En Asie, l'attention s'est portée sur le risque de nouvelles fermetures dues au coronavirus, le district le plus peuplé de Pékin, Chaoyang, ayant annoncé trois séries de tests de masse afin d'étouffer une épidémie "féroce" apparue dans un bar.

Les blue chips chinoises ont chuté de 1,17% et le Hang Seng de Hong Kong a subi une baisse de 3,39%. Le Nikkei japonais a chuté de 3,01 % et le Kospi sud-coréen de 3,52 %.

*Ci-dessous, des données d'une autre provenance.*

(** [pick] panics on the empty set only; otherwise it returns an upstream,
    and, as long as one healthy upstream has a usable weight, a healthy one with
    a usable weight, for every rounding of the float operations. *)
Theorem pick_healthy now r :
  wf r ->
  match pick now r with
  | (None, r') => len r = 0%nat /\ r' = r
  | (Some i, r') =>
      (i < len r)%nat /\ r' = set_rng r (rng r') /\
      forall j w, weights r now !! j = Some w -> Select.eligible w = true ->
        (confined r now -> healthy_at r now j) ->
        (confined r now -> healthy_at r now i) /\
        exists w', weights r now !! i = Some w' /\ Select.eligible w' = true
  end.
Proof.
  intros Hw. unfold pick. case_bool_decide as Hn.
  { split; [|done]. unfold weights in Hn. apply map_eq_nil in Hn. unfold len. by rewrite Hn. }
  pose proof (Select.weighted_index_eligible (pick_weights r now) (rng r)) as Hs.
  pose proof (pick_weights_length r now) as Hlen.
  destruct (Select.weighted_index _ _) as [i rng']. cbn [fst] in Hs.
  destruct (existsb Select.eligible _) eqn:Ee.
  - destruct Hs as (w & Hi & He). split; [apply lookup_lt_Some in Hi; lia|]. split; [done|].
    intros _ _ _ _ _. destruct (pick_weights_eligible _ _ _ _ Hw Hi He). eauto.
  - subst i. split.
    { unfold weights, len in *. destruct (cells r); [done|cbn; lia]. }
    split; [done|]. intros j w Hj He Hc. exfalso. apply not_true_iff_false in Ee. apply Ee.
    apply existsb_exists. exists w. split; [|done]. apply list_elem_of_In, list_elem_of_lookup.
    exists j. unfold pick_weights. unfold confined in Hc.
    destruct (enabled (quarantine r)) eqn:E; [|done]. destruct (existsb id _) eqn:Ex; [|done].
    rewrite zero_unhealthy_lookup, Hj, list_lookup_fmap. cbn.
    destruct Hc as (c & -> & Hs); [|cbn; unfold is_healthy; by rewrite bool_decide_eq_true_2].
    split; [done|]. apply existsb_healthy. rewrite existsb_exists in Ex |- *.
    destruct Ex as (b & (c & <- & Hin)%in_map_iff & Hb). eauto.
Qed.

"Toute personne qui tente de déterminer le creux de la vague sur les marchés de la croissance et des actions en Chine en se basant sur le fait que la Chine a fait une croix sur les fermetures est naïve", a déclaré Jeffrey Halley, analyste de marché principal chez OANDA.

Les actions de croissance de la Chine se sont effondrées, les géants de la technologie cotés à Hong Kong ayant chuté de 4,45 %. Les poids lourds de l'indice, Alibaba, Tencent et Meituan, ont chacun perdu entre 4 et 6 %.

La principale cryptomonnaie, le bitcoin, a plongé de 14 % pour atteindre son plus bas niveau depuis décembre 2020, à 22 867 $.

Pendant ce temps, les prix du pétrole brut ont chuté, les contrats à terme sur le Brent ayant baissé de 2% à 119,35 dollars le baril, les préoccupations relatives à la croissance ayant dominé le sentiment.